Against him, Chris Allan as Robert the Bruce is surprisingly tremulous. While there is meant to be an imbalance here, Allan doesn’t convince as a battle-winning leader. However, he and Mathew Jebb as Bishop Wishart give a solid understanding of the relationship between church and stage in an early scene where the Bruce is seeking absolution after Bannockburn.

Chris Allan (Robert the Bruce) and Mathew Jebb (Wishart). Photo: Ben Blow

Chris Allan (Robert the Bruce) and Mathew Jebb (Wishart).
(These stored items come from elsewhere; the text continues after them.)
Lemma free_chain_other c m q : q ∉ c.*1 -> free_chain c m !! q = m !! q.
Proof.
  revert m. induction c as [|[p b] c IH]; intros m; [done|]. cbn [fmap list_fmap fst free_chain].
  intros [Hp Hc]%not_elem_of_cons. destruct (ref b =? 1).
  - rewrite IH by done. by apply lookup_delete_ne.
  - by apply lookup_insert_ne.
Qed.

Lemma dead_all c : Forall (fun x => ref (snd x) = 1) c -> dead c = c.
Proof. induction 1 as [|[p b] c Hr Hc IH]; [done|]. cbn [dead snd] in *. by rewrite Hr, IH. Qed.

(** * pbuf_alloc *)

(** [c] is new in [s1]: its pbufs were not there in [s], they are of type [t] and
    referenced once, and everything else is as before. *)
Record added (t : pbuf_type) (c : list (ptr * pbuf)) (s s1 : net) : Prop := {
  added_nodup : NoDup c.*1;
  added_new : Forall (fun x => pbufs s !! fst x = None /\ ref (snd x) = 1 /\ type (snd x) = t) c;
  added_rest : forall q, q ∉ c.*1 -> pbufs s1 !! q = pbufs s !! q;
  added_pool : net_pool s1 = net_pool s;
  added_pcbs : same_pools s s1
}.

(** A chain to which [rem] bytes are still to be added. *)
Fixpoint partial (rem : Z) (c : list (ptr * pbuf)) : Prop :=
  match c with
  | [] => True
  | (_, b) :: c => tot_len b = len b + data_len c + rem /\ 0 <= len b /\ partial rem c
  end.

Lemma data_len_app c1 c2 : data_len (c1 ++ c2) = data_len c1 + data_len c2.
Proof. induction c1 as [|[p b] c1 IH]; cbn [app data_len]; lia. Qed.

Lemma partial_0 c : partial 0 c -> packet c.
Proof. induction c as [|[p b] c IH]; cbn; [done|]. rewrite Z.add_0_r. tauto. Qed.

(** The last pbuf gets a successor. *)
Lemma partial_extend rem c r b n q bq : partial rem (c ++ [(r, b)]) -> 0 <= len bq ->
  tot_len bq = rem -> partial (rem - len bq) (c ++ [(r, with_next n b); (q, bq)]).
Proof.
  intros Hp Hq Ht. induction c as [|[p b'] c IH]; cbn [app partial data_len] in *.
  - cbn [len tot_len with_next]. lia.
  - destruct Hp as (H1 & H2 & H3). split_and!; [|done|by apply IH].
    rewrite data_len_app in *. cbn [data_len len with_next] in *. lia.
Qed.

Lemma chain_extend m p c r b q bq : chain m p (c ++ [(r, b)]) -> NoDup (c ++ [(r, b)]).*1 ->
  q ∉ (c ++ [(r, b)]).*1 -> next bq = None ->
  chain (<[q := bq]> (<[r := with_next (Some q) b]> m)) p (c ++ [(r, with_next (Some q) b); (q, bq)]).
Proof.
  revert p. induction c as [|[p' b'] c IH]; intros p; cbn [app chain fmap list_fmap fst].
  - intros (-> & Hr & Hn) _ Hq Hbq. apply not_elem_of_cons in Hq as [Hq _].
    split; [done|]. split; [|split; [done|split; [apply lookup_insert_eq|done]]].
    rewrite lookup_insert_ne by done. apply lookup_insert_eq.
  - intros (-> & Hp & Hc) [Hnp Hnd]%nodup_cons [Hqp Hq]%not_elem_of_cons Hbq. split; [done|]. split.
    + rewrite lookup_insert_ne by done. rewrite lookup_insert_ne; [done|]. intros ->. apply Hnp.
      rewrite fmap_app. apply elem_of_app. right. by left.
    + by apply IH.
Qed.

(** What stays of the first pbuf while others are chained to it. *)
Definition head_of (b : pbuf) : option Z * Z * Z := (payload b, room b, len b).
(** The state of the loop that allocates the tail: [c] ends with [(r, b)]. *)
Record growing (s : net) (l : list block) (p : ptr) (hd : option Z * Z * Z)
    (length n : Z) (c : list (ptr * pbuf)) (rem : Z) (s1 : net) : Prop := {
  grow_chain : chain (pbufs s1) (Some p) c;
  grow_partial : partial rem c;
  grow_len : data_len c + rem = length /\ 0 <= rem < 65536;
  grow_added : added PBUF_POOL c s s1;
  grow_ok : net_ok s1 l;
  grow_heap : net_heap s1 = net_heap s;
  grow_tab : List.length (memp_tab s MEMP_PBUF_POOL) = (List.length c + List.length (memp_tab s1 MEMP_PBUF_POOL))%nat;
  grow_head : head_of <$> pbufs s1 !! p = Some hd;
  grow_count : n = Z.of_nat (List.length c) + (rem + 1499) / 1500;
  grow_payload : Forall (fun x => is_Some (payload (snd x))) c
}.

(** The result of an allocation in [s] with the heap laid out as [l]. *)
Record allocated (t : pbuf_type) (length : Z) (p : ptr) (c : list (ptr * pbuf)) (s s' : net) (l l' : list block) : Prop := {
  alloc_chain : chain (pbufs s') (Some p) c;
  alloc_packet : packet c;
  alloc_len : data_len c = length;
  alloc_added : added t c s s';
  alloc_ok : net_ok s' l';
  alloc_kept : data_kept (net_heap s) (net_heap s') l;
  alloc_release : release_all c l' = l;
  alloc_pointers : pointers 0 l' ≡ₚ heap_ptrs c.*1 ++ pointers 0 l
}.
(** Nothing was allocated. *)
Record unchanged (s s' : net) (l : list block) : Prop := {
  unchanged_pbufs : pbufs s' = pbufs s;
  unchanged_ok : net_ok s' l;
  unchanged_kept : data_kept (net_heap s) (net_heap s') l;
  unchanged_pool : net_pool s' = net_pool s;
  unchanged_pcbs : same_pools s s'
}.

(** Freeing what was added restores the pbufs. *)
Lemma free_added t c s s1 : added t c s s1 -> free_chain c (pbufs s1) = pbufs s.
Proof.
  intros [Hnd Hnew Hrest _ _]. apply map_eq. intros q. rewrite free_chain_all.
  - destruct (decide (q ∈ c.*1)) as [Hq|Hq]; [|by apply Hrest].
    apply list_elem_of_fmap in Hq as (x & -> & Hx).
    rewrite list.Forall_forall in Hnew. by destruct (Hnew _ Hx) as [-> _].
  - eapply Forall_impl; [|exact Hnew]. by intros x (? & ? & ?).
Qed.

Lemma pool_release c l : Forall (fun x => exists i, fst x = InPool MEMP_PBUF_POOL i) c -> release_all c l = l.
Proof. induction 1 as [|[p b] c (i & Hi) Hc IH]; [done|]. cbn [fst] in Hi. by subst p. Qed.

Lemma pool_pointers (c : list (ptr * pbuf)) : Forall (fun x => exists i, fst x = InPool MEMP_PBUF_POOL i) c -> heap_ptrs c.*1 = [].
Proof. induction 1 as [|[p b] c (i & Hi) Hc IH]; [done|]. cbn [fst] in Hi. by subst p. Qed.

Lemma added_ref1 t c s s1 : added t c s s1 -> Forall (fun x => ref (snd x) = 1) c.
Proof. intros [_ Hnew _ _ _]. eapply Forall_impl; [|exact Hnew]. by intros x (? & ? & ?). Qed.

(** The types of a chain from the pool. *)
Lemma growing_pool s l p hd length n c rem s1 : growing s l p hd length n c rem s1 ->
  Forall (fun x => exists i, fst x = InPool MEMP_PBUF_POOL i) c.
Proof.
  intros [Hc _ _ Ha Hok _ _ _ _].
  pose proof (added_new _ _ _ _ Ha) as Hnew. rewrite list.Forall_forall in Hnew.
  apply list.Forall_forall. intros [q b] Hin. destruct (Hnew _ Hin) as (_ & _ & Ht). cbn [fst snd] in *.
  pose proof (chain_in _ _ _ _ _ Hc Hin) as Hq.
  destruct (nok_home _ _ Hok _ _ Hq) as [Hm _]. destruct q as [i|t i]; cbn [home] in Hm; rewrite Ht in Hm.
  - by destruct Hm.
  - destruct Hm as [[= <-] _]. by exists i.
Qed.

Lemma growing_done s l p hd length n c s1 : growing s l p hd length n c 0 s1 ->
  allocated PBUF_POOL length p c s s1 l l.
Proof.
  intros Hg. pose proof (growing_pool _ _ _ _ _ _ _ _ _ Hg) as Hpool. destruct Hg as [Hc Hp Hl Ha Hok Hh _ _ _ _].
  split; try done; [by apply partial_0|lia| |by apply pool_release|by rewrite pool_pointers]. intros x _. by rewrite Hh.
Qed.

Lemma growing_readable s l p hd length n c s1 : growing s l p hd length n c 0 s1 ->
  Forall (fun x => fits (snd x) /\ is_Some (payload (snd x))) c.
Proof.
  intros Hg. apply list.Forall_forall. intros [q b] Hin. pose proof (grow_payload _ _ _ _ _ _ _ _ _ Hg) as Hp.
  rewrite list.Forall_forall in Hp. split; [|by apply (Hp _ Hin)].
  apply (nok_home _ _ (grow_ok _ _ _ _ _ _ _ _ _ Hg) q). by apply (chain_in _ _ _ _ _ (grow_chain _ _ _ _ _ _ _ _ _ Hg)).
Qed.

Lemma growing_fail s l p hd length n c rem s1 s' : growing s l p hd length n c rem s1 -> freed c s1 l s' ->
  unchanged s s' l.
Proof.
  intros Hg [Hp' Hok' Hd' _ Hpool Hpcb]. pose proof (pool_release _ l (growing_pool _ _ _ _ _ _ _ _ _ Hg)) as Hrel.
  destruct Hg as [Hc _ _ Ha Hok Hh _ _ _ _]. rewrite dead_all in * by (by eapply added_ref1).
  rewrite Hrel in *. split.
  - rewrite Hp'. by eapply free_added.
  - done.
  - intros x Hx. rewrite Hd' by done. by rewrite Hh.
  - rewrite Hpool. apply (added_pool _ _ _ _ Ha).
  - by eapply same_pools_trans; [apply (added_pcbs _ _ _ _ Ha)|].
Qed.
Photo: Ben Blow

Edward’s failure to acknowledge the role of the church and thus refuse to use it, proves to be just one of his poor judgement calls as leader of the Scottish forces.

Going to Ireland as a liberator from the English, it quickly turns out that he is as much an oppressor as they are. If not more so. In taking the role of King of Kings, he is not driven by a desire for freedom or liberation, but simply by war and a desire to continue the conflict.

Equally striking is Kirsty Eila McIntyre as a young woman, Failtrail, who ends up as Edward’s consort. Above her symbolic role as some kind of confessorial conscience for him, she gives a strong realism to the details the minutiae of life as a camp follower.

interesting tension

There is a particularly interesting tension when she and Kielty are alone on stage, although her role is also intrinsically linked to that of Philip Rainford as Edward’s personal guard, Galloglass. Both are able to speak with the kind of truth that rulers are not always happy to hear.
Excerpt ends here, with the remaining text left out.